** Records supplied follows **
(** [new BoardGrid({board, numberOfColumns, rowTypes, cellVisualTemplate})];
    [canvas] stands for the size of the canvas of the global context. *)
Definition new (boardTemplate : EntityVisual.t) (numberOfColumns : nat)
    (rowTypes : list CellType) (cellVisualTemplate : EntityVisual.t)
    (canvas : Dimensions.t) : t :=
  let rows := newRows boardTemplate numberOfColumns rowTypes 0 0 in
  mk numberOfColumns rowTypes rows boardTemplate cellVisualTemplate
     (Area.mk (Point.mk 0 0) (Dimensions.mk (Dimensions.width canvas) (Dimensions.height canvas)))
     (Area.mk (Point.clone (Area.position (EntityVisual.occupiedArea cellVisualTemplate)))
        (Dimensions.mk
           (Area.width (EntityVisual.occupiedArea cellVisualTemplate) * inject_Z (Z.of_nat numberOfColumns))
           (Area.height (EntityVisual.occupiedArea cellVisualTemplate) * inject_Z (Z.of_nat (List.length rowTypes)))))
     (List.concat rows).

(** [this._rows[row][column]]: reading a column of [undefined] throws,
    reading past the end of a row gives [undefined]. *)
Definition getCell (g : t) (row column : Z) : Completion (option Entity) :=
  match js_get (_rows g) row with
  | None => Throw TypeError
  | Some cellsOfRow => Return (js_get cellsOfRow column)
  end.

Definition hasCell (g : t) (row column : Z) : bool :=
  (0 <=? row)%Z && (row <? Z.of_nat (numberOfRows g))%Z &&
  (0 <=? column)%Z && (column <? Z.of_nat (numberOfColumns g))%Z.

(** [entity.type]: a getter of grid cells, [undefined] on other entities. *)
Definition typeOf (e : Entity) : option CellType :=
  match class e with
  | BoardGridCell_ type _ => Some type
  | _ => None
  end.

(** The getter [rowTypes]: [this._rows.map(row => row[0].type)]. *)
Fixpoint rowTypesOf (rows : list (list Entity)) : Completion (list (option CellType)) :=
  match rows with
  | [] => Return []
  | row :: rest =>
      match js_get row 0 with
      | None => Throw TypeError
      | Some cell =>
          try types <- rowTypesOf rest in
          Return (typeOf cell :: types)
      end
  end.

Definition rowTypes (g : t) : Completion (list (option CellType)) := rowTypesOf (_rows g).

End BoardGrid.

(** ** The player and the board *)

(** [Player extends Actor]: [super] holds the inherited fields, of class
    [Actor_ false]. *)
Record Player : Type := mkPlayer {
  super : Entity;
  _gridPosition : GridPosition.t;
  score : Q
}.

Module Range.

Record t : Type := mk { min : Q; max : Q }.

End Range.

(** [player] is [None] until the constructor has assigned it. *)
Record Board : Type := mkBoard {
  numberOfEnemies : nat;
  numberOfDiamonds : nat;
  enemyIncrementRange : Range.t;
  _cellVisualTemplate : EntityVisual.t;
  _grid : BoardGrid.t;
  nonPlayerEntities : list Entity;
  player : option Player
}.

Definition setEntities (b : Board) (entities : list Entity) : Board :=
  mkBoard (numberOfEnemies b) (numberOfDiamonds b) (enemyIncrementRange b)
          (_cellVisualTemplate b) (_grid b) entities (player b).

Definition setPlayer (b : Board) (p : Player) : Board :=
  mkBoard (numberOfEnemies b) (numberOfDiamonds b) (enemyIncrementRange b)
          (_cellVisualTemplate b) (_grid b) (nonPlayerEntities b) (Some p).

(** The getter [Board.playerStartPosition], which reads the grid only. *)
Definition playerStartPosition (g : BoardGrid.t) : GridPosition.t :=
  GridPosition.mk (Z.of_nat (BoardGrid.numberOfRows g) - 1)
                  (Qceiling ((inject_Z (Z.of_nat (BoardGrid.numberOfColumns g)) - 1) / 2)).

(** ** The state of a run and its transformers *)

(** The board under way, the samples [Math.random] is going to return and
    the number of samples drawn so far. *)
Record World : Type := mkWorld {
  board : Board;
  random : nat -> Q;
  drawn : nat
}.

(** A method of the board: its completion and the state it leaves. *)
Definition M (A : Type) : Type := World -> Completion A * World.

Definition ret {A : Type} (a : A) : M A := fun w => (Return a, w).

Definition throw {A : Type} (e : JsError) : M A := fun w => (Throw e, w).

Definition bind {A B : Type} (m : M A) (k : A -> M B) : M B :=
  fun w =>
    match m w with
    | (Return a, w') => k a w'
    | (Throw e, w') => (Throw e, w')
    end.

Definition liftC {A : Type} (c : Completion A) : M A := fun w => (c, w).

Definition getBoard : M Board := fun w => (Return (board w), w).

Definition putBoard (b : Board) : M unit :=
  fun w => (Return tt, mkWorld b (random w) (drawn w)).

Declare Scope method_scope.
Delimit Scope method_scope with method.
Notation "x <- m ;; k" := (bind m (fun x => k))
  (at level 61, m at next level, right associativity) : method_scope.
Notation "m ;; k" := (bind m (fun _ => k))
  (at level 61, right associativity) : method_scope.

Definition Math_random : M Q :=
  fun w => (Return (random w (drawn w)), mkWorld (board w) (random w) (S (drawn w))).

Definition randBetween (min max : Q) : M Z :=
  (r <- Math_random ;;
   ret (Qfloor (r * (max - min + 1) + min)))%method.

(** ** Methods of Entity, Actor and Enemy *)

Module Entity.

Definition position (e : Entity) : Point.t := _position e.

Definition dimensions (e : Entity) : option Dimensions.t := EntityVisual.dimensions (_visual e).

Definition area (e : Entity) : Completion Area.t :=
  Area.new (Some (_position e)) (EntityVisual.dimensions (_visual e)).

Definition occupiedArea (e : Entity) : Area.t :=
  Area.offset (EntityVisual.occupiedArea (_visual e))
              (Point.x (_position e)) (Point.y (_position e)).

Definition touches (e entity : Entity) : Completion bool :=
  Area.intersectsWith (occupiedArea e) (Area.IsArea (occupiedArea entity)).
(** The keyed listings the loop lets through have pairwise different keys,
    none of them seen before. *)
Lemma dedup_loop_keys (ls : list listing) (fields : list string)
    (seen : gset string) :
  NoDup (omap (fun y => _build_id_key y fields) (dedup_loop ls fields seen []))
  ∧ ∀ k, k ∈ omap (fun y => _build_id_key y fields)
                  (dedup_loop ls fields seen []) → k ∉ seen.
Proof.
  revert seen.
  induction ls as [|x ls IH]; intros seen; simpl.
  - split; [constructor | intros k Hk; by apply elem_of_nil in Hk].
  - destruct (_build_id_key x fields) as [k|] eqn:Ex.
    + destruct (decide (k ∈ seen)) as [Hin|Hnin]; [apply IH|].
      rewrite dedup_loop_acc. simpl. rewrite Ex. simpl.
      destruct (IH ({[k]} ∪ seen)) as [Hnd Hfresh].
      split.
      * apply NoDup_cons. split; [|exact Hnd].
        intros Hk. apply (Hfresh k Hk).
        apply elem_of_union. left. by apply elem_of_singleton.
      * intros k' Hk'. apply elem_of_cons in Hk' as [->|Hk']; [exact Hnin|].
        intros Hin. apply (Hfresh k' Hk'). apply elem_of_union. by right.
    + rewrite dedup_loop_acc. simpl. rewrite Ex. apply IH.
Qed.

(** C5.  De-duplicating a de-duplicated sequence changes nothing: the two
    results are the same list, so they hold the same listings in the same
    first-seen order. *)
Theorem deduplicate_idempotent (ls : list listing) (fields : list string) :
  deduplicate_listings (deduplicate_listings ls fields) fields
  = deduplicate_listings ls fields.
Proof.
  unfold deduplicate_listings.
  destruct (dedup_loop_keys ls fields ∅) as [Hnd Hfresh].
  by rewrite dedup_loop_distinct.
Qed.

(** ** Deltas between two runs *)

Lemma dict_mem_elem {V : Type} (d : list (string * V)) (k : string) (v : V) :
  (k, v) ∈ d → dict_mem d k = true.
Proof.
  induction d as [|[k' v'] d IH]; intros H.
  - by apply elem_of_nil in H.
  - simpl. destruct (String.eqb k' k) eqn:E; [reflexivity|].
    apply elem_of_cons in H as [[= -> ->]|H]; [|by apply IH].
    by rewrite String.eqb_refl in E.
Qed.

Lemma dict_set_elem {V : Type} (d : list (string * V)) (k k' : string)
    (v v' : V) :
  (k', v') ∈ dict_set d k v → (k', v') ∈ d ∨ (k' = k ∧ v' = v).
Proof.
  induction d as [|[k0 v0] d IH]; simpl; intros H.
  - apply list_elem_of_singleton in H as [= -> ->]. by right.
  - destruct (String.eqb k0 k) eqn:E.
    + apply String.eqb_eq in E as ->.
      apply elem_of_cons in H as [[= -> ->]|H]; [by right|].
      left. by apply list_elem_of_further.
    + apply elem_of_cons in H as [[= -> ->]|H].
      * left. apply list_elem_of_here.
      * destruct (IH H) as [H'|H']; [|by right].
        left. by apply list_elem_of_further.
Qed.

(** Every entry of an index is filed under the identity key of its
    listing. *)
Lemma build_index_keys (ls : list listing) (fields : list string)
    (index : list (string * listing)) :
  (∀ k l, (k, l) ∈ index → _build_id_key l fields = Some k) →
  ∀ k l, (k, l) ∈ build_index ls fields index →
         _build_id_key l fields = Some k.
Proof.
  revert index.
  induction ls as [|x ls IH]; intros index Hidx; simpl; [exact Hidx|].
  rewrite truthy_opt_key.
  destruct (_build_id_key x fields) as [kx|] eqn:Ex; [|by apply IH].
  apply IH. intros k l H.
  apply dict_set_elem in H as [H|[-> ->]]; [by apply Hidx | exact Ex].
Qed.

Lemma missing_from_elem (index other : list (string * listing))
    (acc : list listing) (l : listing) :
  l ∈ missing_from index other acc → l ∈ acc ∨ ∃ k, (k, l) ∈ index.
Proof.
  revert acc.
  induction index as [|[k0 l0] index IH]; intros acc; simpl; [by left|].
  destruct (dict_mem other k0); simpl; intros H; apply IH in H.
  - destruct H as [H|(k & H)]; [by left|].
    right. exists k. by apply list_elem_of_further.
  - destruct H as [H|(k & H)].
    + apply elem_of_app in H as [H|H]; [by left|].
      apply list_elem_of_singleton in H as ->.
      right. exists k0. apply list_elem_of_here.
    + right. exists k. by apply list_elem_of_further.
Qed.

Lemma missing_from_covered (index other : list (string * listing))
    (acc : list listing) :
  (∀ k l, (k, l) ∈ index → dict_mem other k = true) →
  missing_from index other acc = acc.
Proof.
  revert acc.
  induction index as [|[k0 l0] index IH]; intros acc H; simpl; [reflexivity|].
  rewrite (H k0 l0) by apply list_elem_of_here. simpl.
  apply IH. intros k l Hin. apply (H k l). by apply list_elem_of_further.
Qed.

Lemma compute_deltas_same (ls : list listing) (fields : list string) :
  compute_deltas ls ls fields = ([], []).
Proof.
  unfold compute_deltas.
  rewrite missing_from_covered; [reflexivity|].
  intros k l. apply dict_mem_elem.
Qed.

(** C3.  A listing without an identity key is in neither index that
    [compute_deltas] builds, and so in neither the new nor the delisted
    result, whatever the other side holds. *)
Theorem compute_deltas_skips_keyless (current previous : list listing)
    (fields : list string) (l : listing) :
  _build_id_key l fields = None →
  (∀ k, (k, l) ∉ build_index current fields [])
  ∧ (∀ k, (k, l) ∉ build_index previous fields [])
  ∧ (l ∉ fst (compute_deltas current previous fields))
  ∧ (l ∉ snd (compute_deltas current previous fields)).
Proof.
  intros Hnone.
  assert (Hidx : ∀ ls k, (k, l) ∉ build_index ls fields []).
  { intros ls k H.
    apply (build_index_keys ls fields []) in H; [congruence|].
    intros k' l' H'. by apply elem_of_nil in H'. }
  split; [apply Hidx|]. split; [apply Hidx|].
  unfold compute_deltas; simpl. split.
  - intros H. apply missing_from_elem in H as [H|(k & H)].
    + by apply elem_of_nil in H.
    + by apply Hidx in H.
  - intros H. apply missing_from_elem in H as [H|(k & H)].
    + by apply elem_of_nil in H.
    + by apply Hidx in H.
Qed.

(** C4.  Comparing a sequence of listings that all have an identity key
    with itself gives no new and no delisted listing. *)
Theorem compute_deltas_self_empty (ls : list listing) (fields : list string) :
  Forall (fun l => _build_id_key l fields ≠ None) ls →
  compute_deltas ls ls fields = ([], []).
Proof. intros _. apply compute_deltas_same. Qed.

(** ** Snapshots *)

(** C7, as the code has it.  Once the existence test of the path has
    returned, [load_snapshot] returns a list and raises nothing: whatever
    opening, reading or parsing the file raises is caught.  The list is
    empty when the file is absent, when it cannot be read, when its text is
    not JSON, and when the JSON value is not an array; when the JSON value
    is an array, the list is that array, whatever its elements are. *)
Theorem load_snapshot_outcomes (path : string) :
  (fs path ≠ Inaccessible → ∃ l, load_snapshot path = Ok l)
  ∧ (fs path = Absent → load_snapshot path = Ok [])
  ∧ (fs path = Unreadable → load_snapshot path = Ok [])
  ∧ (∀ s, fs path = Content s → json_loads s = None →
          load_snapshot path = Ok [])
  ∧ (∀ s data, fs path = Content s → json_loads s = Some data →
               (∀ l, data ≠ VList l) → load_snapshot path = Ok [])
  ∧ (∀ s l, fs path = Content s → json_loads s = Some (VList l) →
            load_snapshot path = Ok l).
Proof.
  unfold load_snapshot, read_json.
  split; [|repeat split].
  - destruct (fs path) as [| | |s]; eauto; [congruence|].
    destruct (json_loads s) as [[]|]; eauto.
  - by intros ->.
  - by intros ->.
  - intros s -> ->. reflexivity.
  - intros s data -> -> H. destruct data; try reflexivity.
    by destruct (H l).
  - intros s l -> ->. reflexivity.
Qed.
** End of Records supplied **
To do:
Scan the data above; copy every line where "height" appears.

Result of this task:
     (Area.mk (Point.mk 0 0) (Dimensions.mk (Dimensions.width canvas) (Dimensions.height canvas)))
           (Area.height (EntityVisual.occupiedArea cellVisualTemplate) * inject_Z (Z.of_nat (List.length rowTypes)))))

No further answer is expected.